Similarly, it’s probably not intrinsically problematic that the smartphone has a camera, a web browser, text messages, and heck even a telephone built in. It’s how they interact with each other and the user, each vying for user attention, and interrupting with popups and alarms. It’s maybe a simple matter of software! (Says the hardware guy.)
Where would a distraction-free, but fully featured, phone begin? With the operating system? It would be perverse to limit you to one app at a time, or to make switching between them more cumbersome. How about turning off notifications, and relying on changing context only when you think about it? Maybe that’s a middle ground. How do you cope with the endless distractions offered to you by your smartphone? By your main computer?

I think the main difference is that the Hi-Fi set isn’t trying to make money from your attention.
I think a distraction free device starts with the network in is connecting to. Maybe a phone that can only do the Gemini/Gopher thing for web access.
Leave it face down on the table with mute on, then it doesn’t affect what you’re doing unless you keep picking it up to look.
Did anyone really want to get rid of the headphone jack? No, and yet it has vanished and we were told it was because of “courage”. Usability without a data plan, usability without an online account, sensible battery life, replaceable batteries, headphone jack, an OS that doesn’t spy on you, and a usable internet that isn’t all vying for all your time are all things that are long gone. This raises the question as to why these options are gone.
There are core problems: smartphones created to be indispensable and the psychology of modern era is effectively to follow the path of least resistance. As such, the entire concept of personal responsibility has been lost in it’s entirety and deemed too inconvenient to deal with. Why do you think people keep using Windows/Facebook/Google/smartphones despite the ever-expanding enshittification? At total lack of personal responsibility because making any sacrifice is one sacrifice too far.
There are two realistic options: abide uncompromising greed of corporations or reclaim personal responsibly and choose a less convenient life. People who try to have it both ways either have unusual resolve or fall victim again to their own foolishness. It’s usually the later.
See, Elliot, THAT’S how you do a rant.
“She was suggesting tying your hands to the mast by using a device that can only accommodate the one function, like a dedicated writing tool or word processor”
I’m waiting for the rant to start addressing this singing, dancing box we sit in front of all day, almost every day. Maybe tuned only to the HaD channel.
I hate everything about smartphones and mostly just use mine for two factor authentication or as a way to play the New York Times Spelling Bee (check our my open source version that plays the exact same game per day!) — I hate the lack of a keyboard, the ads I cannot block, and the proprietary incompatible nonsense and black-box data encryption of apps. A laptop is much prefereable, even though it is arguable more distracting. But I only use one when I decide to instead of carrying it around in a pocket, pulling it out every time it make a sound.
Use the web sites instead of the apps, and use Firefox with uBlocks Origin to block the ads.
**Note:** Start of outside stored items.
(** The rows of the long format, before the aggregation. *)
Lemma transform_trends_data_long (L : library)
    (to_date : value -> result (option Z)) (now : Z) (df : frame)
    (out : list trend_row) :
  transform_trends_data L to_date now df = Ok out ->
  exists (long : list long_row) (partials : list value),
    out = aggregate long
    /\ get_col ValueError (snd (with_is_partial df)) (fst (with_is_partial df))
       = Ok partials
    /\ forall r, In r long ->
         inserted_at r = now
         /\ In (keyword r) (columns (fst (with_is_partial df)))
         /\ keyword r <> "date"
         /\ keyword r <> snd (with_is_partial df)
         /\ exists p, In p partials /\ is_partial r = truthy p.
Proof.
  unfold transform_trends_data. fold (with_is_partial df).
  destruct (with_is_partial df) as [df1 col]. cbn [fst snd].
  intros H.
  apply bind_Ok in H. destruct H as (dates & _ & H).
  apply bind_Ok in H. destruct H as (partials & Hp & H).
  apply bind_Ok in H. destruct H as (melted & Hm & H). cbv zeta in H.
  apply bind_Ok in H. destruct H as (scores & _ & H).
  apply bind_Ok in H. destruct H as (ds & _ & H).
  match type of H with
  | match ?l with _ => _ end = _ => destruct l as [|r0 long0] eqn:El
  end; [ discriminate | ].
  injection H as <-. rewrite <- El.
  eexists. exists partials. split; [ reflexivity | split; [ exact Hp | ] ].
  intros r Hr. apply zip_rows_In in Hr. destruct Hr as (Hk & Hpart & Hnow).
  apply in_map_iff in Hk. destruct Hk as (x & Hx & Hin).
  destruct (melted_In df1 dates partials _ melted Hm x Hin) as [Hc _].
  rewrite Hx in Hc. apply filter_In in Hc. destruct Hc as [Hc Hf].
  apply negb_true_iff in Hf. apply orb_false_iff in Hf. destruct Hf as [F1 F2].
  split; [ exact Hnow | split; [ exact Hc | ] ].
  split; [ intros E; rewrite E in F1; discriminate | ].
  split; [ intros E; rewrite E, String.eqb_refl in F2; discriminate | ].
  apply in_map_iff in Hpart. destruct Hpart as (y & Hy & Hyin).
  destruct (melted_In df1 dates partials _ melted Hm y Hyin) as [_ Hp2].
  exists (snd (fst (fst y))). split; [ exact Hp2 | symmetry; exact Hy ].
Qed.

Lemma with_is_partial_columns (df : frame) (kw : label) :
  In kw (columns (fst (with_is_partial df))) -> kw <> snd (with_is_partial df) ->
  In kw (columns df) /\ find_is_partial (columns df) <> Some kw.
Proof.
  unfold with_is_partial.
  destruct (find_is_partial (columns df)) as [col|] eqn:E; cbn [fst snd].
  - intros H N. split; [ exact H | congruence ].
  - intros H N. split; [ | discriminate ].
    unfold set_const in H. rewrite columns_set_col in H.
    destruct (has_col "isPartial" df); [ exact H | ].
    apply in_app_or in H. destruct H as [H | [H | []]]; [ exact H | congruence ].
Qed.

(** X15. The rows saved are in the order of their keys; the keyword of
    each is the label of a column of the input that is neither [date]
    nor the column found for isPartial; and each bears the time of the
    run. *)
Theorem transform_trends_data_rows (L : library)
    (to_date : value -> result (option Z)) (now : Z) (df : frame)
    (out : list trend_row) :
  transform_trends_data L to_date now df = Ok out ->
  StronglySorted before out
  /\ forall g, In g out ->
       In (out_keyword g) (columns df)
       /\ out_keyword g <> "date"
       /\ find_is_partial (columns df) <> Some (out_keyword g)
       /\ out_inserted_at g = now.
Proof.
  intros H. apply transform_trends_data_long in H.
  destruct H as (long & partials & -> & _ & Hl).
  split; [ apply aggregate_groups_of | ].
  assert (A : Forall (fun g => In (out_keyword g) (columns (fst (with_is_partial df)))
                               /\ out_keyword g <> "date"
                               /\ out_keyword g <> snd (with_is_partial df)
                               /\ out_inserted_at g = now)
                (aggregate long)).
  { apply (aggregate_invariant
             (fun r => In (keyword r) (columns (fst (with_is_partial df)))
                       /\ keyword r <> "date"
                       /\ keyword r <> snd (with_is_partial df)
                       /\ inserted_at r = now)).
    - intros d r Hr. exact Hr.
    - intros g r (G1 & G2 & G3 & G4) (R1 & R2 & R3 & R4). cbn.
      repeat split; try assumption. rewrite G4, R4. apply Z.max_id.
    - apply Forall_forall. intros r Hr.
      destruct (Hl r Hr) as (H1 & H2 & H3 & H4 & _). auto. }
  rewrite Forall_forall in A. intros g Hg.
  destruct (A g Hg) as (A1 & A2 & A3 & A4).
  destruct (with_is_partial_columns df _ A1 A3) as [B1 B2]. auto.
Qed.
(** * WarsawGTFS realtime launcher (warsawgtfs_realtime.go)

    A shallow embedding of the command-line launcher: mode validation,
    static GTFS loading, the three one-shot entry points, the alerts loop
    entry point and [main].  The generation packages ([gtfs], [alerts],
    [brigades], [positions], [util]) are collaborators: their behaviour is
    a parameter of the development (class [Backend]), every call to them is
    recorded in a trace. *)

From Stdlib Require Import String Ascii List ZArith Bool Lia.
Import ListNotations.
Open Scope string_scope.

(** ** The pieces of Go's standard library the launcher uses *)

(** [errors.New]: an error value is its message. *)
Module errors.
Inductive error : Type := New (msg : string).
Definition Error (e : error) : string := let 'New msg := e in msg.
End errors.

(** [strings.HasPrefix(s, prefix)]. *)
Module strings.
Definition HasPrefix (s prefix : string) : bool := String.prefix prefix s.
End strings.

(** [path.Join] and [path.Clean].  [Clean] works element by element: empty
    elements and [.] vanish, [..] removes the element before it (or stays,
    at the front of a path that is not rooted; or vanishes, at the root). *)
Module path.

(** The elements of [s] between its slashes ([a//b] has an empty one). *)
Fixpoint split (s : string) : list string :=
  match s with
  | EmptyString => [EmptyString]
  | String c rest =>
      if Ascii.eqb c "/" then EmptyString :: split rest
      else match split rest with
           | [] => [String c EmptyString]
           | e :: es => String c e :: es
           end
  end.

Definition rooted (p : string) : bool :=
  match p with
  | String c _ => Ascii.eqb c "/"
  | EmptyString => false
  end.

(** [out] is the cleaned path so far, last element first. *)
Fixpoint walk (isRooted : bool) (elems out : list string) : list string :=
  match elems with
  | [] => out
  | e :: rest =>
      if (e =? "") || (e =? ".") then walk isRooted rest out
      else if e =? ".." then
        match out with
        | top :: below =>
            if top =? ".." then walk isRooted rest (".." :: out)
            else walk isRooted rest below
        | [] =>
            if isRooted then walk isRooted rest out
            else walk isRooted rest [".."]
        end
      else walk isRooted rest (e :: out)
  end.

Definition Clean (p : string) : string :=
  if p =? "" then "."
  else
    let out := rev (walk (rooted p) (split p) []) in
    let s := (if rooted p then "/" else "") ++ String.concat "/" out in
    if s =? "" then "." else s.

Definition Join (elem : list string) : string :=
  let size := fold_left (fun n e => (n + String.length e)%nat) elem 0%nat in
  if (size =? 0)%nat then ""
  else
    Clean (fold_left
             (fun buf e =>
                if (0 <? String.length buf)%nat || negb (e =? "") then
                  (if (0 <? String.length buf)%nat then buf ++ "/" else buf) ++ e
                else buf)
             elem "").

End path.

(** A file name proper: one path element, not empty, not [.] and not
    [..]. *)
Definition plainName (name : string) : Prop :=
  path.split name = [name] /\ (name =? "") = false
  /\ (name =? ".") = false /\ (name =? "..") = false.

(** ** Command-line flags

    Field names are the launcher's global flag variables; [flagPostions]
    is spelled as in the source.  Durations are nanosecond counts
    ([time.Duration] is an [int64]). *)
Record Flags : Type := {
  flagAlerts : bool;
  flagBrigades : bool;
  flagPostions : bool;
  flagApikey : string;
  flagGtfsFile : string;
  flagBrigadesFile : string;
  flagTarget : string;
  flagJSON : bool;
  flagReadable : bool;
  flagStrict : bool;
  flagLoop : Z;
  flagDataCheck : Z
}.

(** The values the flags have when the command line gives none. *)
Definition defaultFlags : Flags := {|
  flagAlerts := false;
  flagBrigades := false;
  flagPostions := false;
  flagApikey := "";
  flagGtfsFile := "https://mkuran.pl/gtfs/warsaw.zip";
  flagBrigadesFile := "https://mkuran.pl/gtfs/warsaw/brigades.json";
  flagTarget := "data_rt";
  flagJSON := false;
  flagReadable := false;
  flagStrict := false;
  flagLoop := 0;
  flagDataCheck := 30 * 60 * 1000000000
|}.

(** A duration the flag parser can produce fits an [int64]. *)
Definition int64_range (d : Z) : Prop := (- 2 ^ 63 <= d < 2 ^ 63)%Z.

Definition wf_flags (cfg : Flags) : Prop :=
  int64_range (flagLoop cfg) /\ int64_range (flagDataCheck cfg).

(** The command line with one flag changed. *)
Definition withApikey (k : string) (cfg : Flags) : Flags := {|
  flagAlerts := flagAlerts cfg;
  flagBrigades := flagBrigades cfg;
  flagPostions := flagPostions cfg;
  flagApikey := k;
  flagGtfsFile := flagGtfsFile cfg;
  flagBrigadesFile := flagBrigadesFile cfg;
  flagTarget := flagTarget cfg;
  flagJSON := flagJSON cfg;
  flagReadable := flagReadable cfg;
  flagStrict := flagStrict cfg;
  flagLoop := flagLoop cfg;
  flagDataCheck := flagDataCheck cfg
|}.

Definition withGtfsFile (file : string) (cfg : Flags) : Flags := {|
  flagAlerts := flagAlerts cfg;
  flagBrigades := flagBrigades cfg;
  flagPostions := flagPostions cfg;
  flagApikey := flagApikey cfg;
  flagGtfsFile := file;
  flagBrigadesFile := flagBrigadesFile cfg;
  flagTarget := flagTarget cfg;
  flagJSON := flagJSON cfg;
  flagReadable := flagReadable cfg;
  flagStrict := flagStrict cfg;
  flagLoop := flagLoop cfg;
  flagDataCheck := flagDataCheck cfg
|}.

Definition withReadable (r : bool) (cfg : Flags) : Flags := {|
  flagAlerts := flagAlerts cfg;
  flagBrigades := flagBrigades cfg;
  flagPostions := flagPostions cfg;
  flagApikey := flagApikey cfg;
  flagGtfsFile := flagGtfsFile cfg;
  flagBrigadesFile := flagBrigadesFile cfg;
  flagTarget := flagTarget cfg;
  flagJSON := flagJSON cfg;
  flagReadable := r;
  flagStrict := flagStrict cfg;
  flagLoop := flagLoop cfg;
  flagDataCheck := flagDataCheck cfg
|}.

Definition withLoop (d : Z) (cfg : Flags) : Flags := {|
  flagAlerts := flagAlerts cfg;
  flagBrigades := flagBrigades cfg;
  flagPostions := flagPostions cfg;
  flagApikey := flagApikey cfg;
  flagGtfsFile := flagGtfsFile cfg;
  flagBrigadesFile := flagBrigadesFile cfg;
  flagTarget := flagTarget cfg;
  flagJSON := flagJSON cfg;
  flagReadable := flagReadable cfg;
  flagStrict := flagStrict cfg;
  flagLoop := d;
  flagDataCheck := flagDataCheck cfg
|}.

(** The command lines [-a], [-b -k key] and [-p -k key]. *)
Definition alertsFlags : Flags := {|
  flagAlerts := true;
  flagBrigades := false;
  flagPostions := false;
  flagApikey := "";
  flagGtfsFile := flagGtfsFile defaultFlags;
  flagBrigadesFile := flagBrigadesFile defaultFlags;
  flagTarget := flagTarget defaultFlags;
  flagJSON := false;
  flagReadable := false;
  flagStrict := false;
  flagLoop := 0;
  flagDataCheck := flagDataCheck defaultFlags
|}.

Definition brigadesFlags : Flags := {|
  flagAlerts := false;
  flagBrigades := true;
  flagPostions := false;
  flagApikey := "key";
  flagGtfsFile := flagGtfsFile defaultFlags;
  flagBrigadesFile := flagBrigadesFile defaultFlags;
  flagTarget := flagTarget defaultFlags;
  flagJSON := false;
  flagReadable := false;
  flagStrict := false;
  flagLoop := 0;
  flagDataCheck := flagDataCheck defaultFlags
|}.

Definition positionsFlags : Flags := {|
  flagAlerts := false;
  flagBrigades := false;
  flagPostions := true;
  flagApikey := "key";
  flagGtfsFile := flagGtfsFile defaultFlags;
  flagBrigadesFile := flagBrigadesFile defaultFlags;
  flagTarget := flagTarget defaultFlags;
  flagJSON := false;
  flagReadable := false;
  flagStrict := false;
  flagLoop := 0;
  flagDataCheck := flagDataCheck defaultFlags
|}.

(** The number of mode flags that are set. *)
Definition intents (cfg : Flags) : nat :=
  (Nat.b2n (flagAlerts cfg) + Nat.b2n (flagBrigades cfg)
   + Nat.b2n (flagPostions cfg))%nat.

(** A location is network-addressed when it begins with a scheme. *)
Definition networkAddressed (location : string) : bool :=
  String.prefix "http://" location || String.prefix "https://" location.
Lemma forEach_add_row (rows : list NodeRow.t) :
  forall acc : list (string * value),
    NoDup (map fst acc ++ map fst (kept rows)) ->
    Forall plain_key (map fst (kept rows)) ->
    fold_left add_row rows (Normal (VObj acc))
    = Normal (VObj (acc ++ kept rows)).
Proof.
  induction rows as [|r rows IH]; intros acc Hnd Hp.
  - cbn [fold_left kept flat_map]. rewrite app_nil_r. reflexivity.
  - cbn [fold_left]. unfold kept in *. cbn [flat_map] in *.
    unfold add_row at 2.
    destruct (is_container (NodeRow.type r)); cbn [negb app] in *.
    + apply IH; assumption.
    + destruct (truthy_key r) as [k|]; cbn [app map fst] in *.
      * inversion Hp as [|? ? Hk Hp']; subst.
        rewrite put_prop_new.
        -- rewrite IH.
           ++ rewrite <- app_assoc. reflexivity.
           ++ rewrite map_app, <- app_assoc. exact Hnd.
           ++ exact Hp'.
        -- apply NoDup_remove_2 in Hnd. intros Hin. apply Hnd.
           apply in_or_app. left. exact Hin.
        -- exact Hk.
      * apply IH; assumption.
Qed.

(** C7, as amended.  The projection of no row is [{}]; the projection of
    a single row whose key is absent or empty is the string conversion of
    its value; otherwise it is the pretty-printed object of the rows that
    are not containers and have a non-empty key, in the order of the rows,
    when these keys are distinct and plain. *)
Theorem normalizeNodeData_projection (rows : list NodeRow.t) :
  NoDup (map fst (kept rows)) ->
  Forall plain_key (map fst (kept rows)) ->
  normalizeNodeData rows = Normal (projection rows).
Proof.
  intros Hnd Hp. unfold normalizeNodeData, projection.
  destruct rows as [|row0 others]; [reflexivity|].
  rewrite (forEach_add_row (row0 :: others) []) by assumption.
  cbn [app]. destruct others, (truthy_key row0); reflexivity.
Qed.

End ProjectorFacts.

(* ------------------------------------------------------------------ *)
(** ** Saving, cancelling and the runs of the component *)

Section HandlerFacts.
Context {host : Host}.

Lemma node_path_with_ui (f : component -> component) (w : world) :
  node_path (with_ui f w) = node_path w.
Proof. reflexivity. Qed.

Lemma node_text_with_ui (f : component -> component) (w : world) :
  node_text (with_ui f w) = node_text w.
Proof. reflexivity. Qed.

Ltac reduce :=
  cbv beta iota;
  rewrite ?node_path_with_ui, ?node_text_with_ui;
  cbn [ui json editValue displayContent error isEditing with_ui
       selectedNode contents closed fst snd].

Ltac run_handler :=
  unfold handleSave, save_body, handleCancel, handleClose, reset, normalized,
    setError, setIsEditing, setDisplayContent, setEditValue, setContents,
    onClose;
  unfold try_catch, bind, parse, gets, modify, call, throw, lift, pure;
  reduce.

Ltac use H := rewrite H; reduce.

Lemma handleSave_failure (w : world) (msg : string) :
  save_failure w msg -> handleSave w = Done tt (refused w msg).
Proof.
  intros [m H | parsed m H1 H2 | parsed root seg rest r root' H1 H2 H3 H4 H5
         | parsed root seg rest e root' H1 H2 H3 H4]; run_handler.
  - use H. reflexivity.
  - use H1. use H2. reflexivity.
  - use H1. use H2. use H3. use H4. use H5.
    reflexivity.
  - use H1. use H2. use H3. use H4. reflexivity.
Qed.

Lemma handleSave_success (w : world) (parsed doc : value) :
  save_success w parsed doc -> handleSave w = Done tt (saved w parsed doc).
Proof.
  intros [p root H1 H2 [H3|H3] | p root seg rest r root' H1 H2 H3 H4 H5];
    run_handler; use H1; use H2; use H3.
  - reflexivity.
  - reflexivity.
  - use H4. use H5. reflexivity.
Qed.

Lemma handleSave_cases (w : world) :
  handleSave w = Beyond \/
  (exists msg, save_failure w msg) \/
  (exists parsed doc, save_success w parsed doc).
Proof.
  destruct (JSON_parse (editValue (ui w))) as [parsed|msg] eqn:H1.
  2:{ right. left. exists msg. apply edit_text_invalid. exact H1. }
  destruct (JSON_parse (json w)) as [root|msg] eqn:H2.
  2:{ right. left. exists msg. eapply document_invalid; eassumption. }
  destruct (node_path w) as [[|seg rest]|] eqn:H3.
  - right. right. exists parsed, parsed. eapply root_replaced; eauto.
  - destruct (setValueAtPath root (Some (seg :: rest)) parsed)
      as [r root'|e root'|] eqn:H4.
    + destruct (truthy r) eqn:H5.
      * right. right. exists parsed, root'. eapply subtree_replaced; eauto.
      * right. left. eexists. eapply mutation_refused; eauto.
    + right. left. eexists. eapply mutation_threw; eauto.
    + left. run_handler.
      use H1. use H2. use H3. use H4. reflexivity.
  - right. right. exists parsed, parsed. eapply root_replaced; eauto.
Qed.


(** C5.  Successful save: when the edited text parses and the mutation at
    the path of the node succeeds, [handleSave] calls [setContents] exactly
    once, with the serialized new document, sets [isEditing] to [false]
    without closing the modal, sets [displayContent] to the pretty-printed
    parsed value, and leaves [error] null. *)
Theorem save_commits_once (w : world) (parsed doc : value) :
  save_success w parsed doc ->
  exists w',
    handleSave w = Done tt w' /\
    contents w' = (contents w ++ [JSON_stringify doc])%list /\
    isEditing (ui w') = false /\
    displayContent (ui w') = JSON_stringify parsed /\
    error (ui w') = None /\
    editValue (ui w') = editValue (ui w) /\
    closed w' = closed w.
Proof.
  intros H. exists (saved w parsed doc).
  split; [apply handleSave_success; exact H|]. repeat split.
Qed.

(** C6.  Failed parse: when the edited text is not valid JSON, [handleSave]
    leaves the component editing, sets [error] to the message of the
    parser, and does not call [setContents]. *)
Theorem save_invalid_text (w : world) (msg : string) :
  isEditing (ui w) = true ->
  JSON_parse (editValue (ui w)) = inr msg ->
  exists w',
    handleSave w = Done tt w' /\
    isEditing (ui w') = true /\
    error (ui w') = Some msg /\
    contents w' = contents w.
Proof.
  intros He H. exists (refused w msg).
  split; [apply handleSave_failure, edit_text_invalid; exact H|].
  repeat split. exact He.
Qed.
No ads on YouTube, no ads on Reddit, no ads on most any site.
When a site wants to set cookies, open it in a private tab and let it knock itself out – all that shit disappears when you close the tab.
The internet doesn’t have to suck as bad as everyone says. You just need to make a little effort to block the shit from the enshittification.
I have pretty much all my notifications turned off. I get phone calls beeping at me but I get those so rarely they usually do require my attention. Social media notifications are completely off except for DMs which show in my car but are silenced. The only other audio notifications are things like people detected at my front door.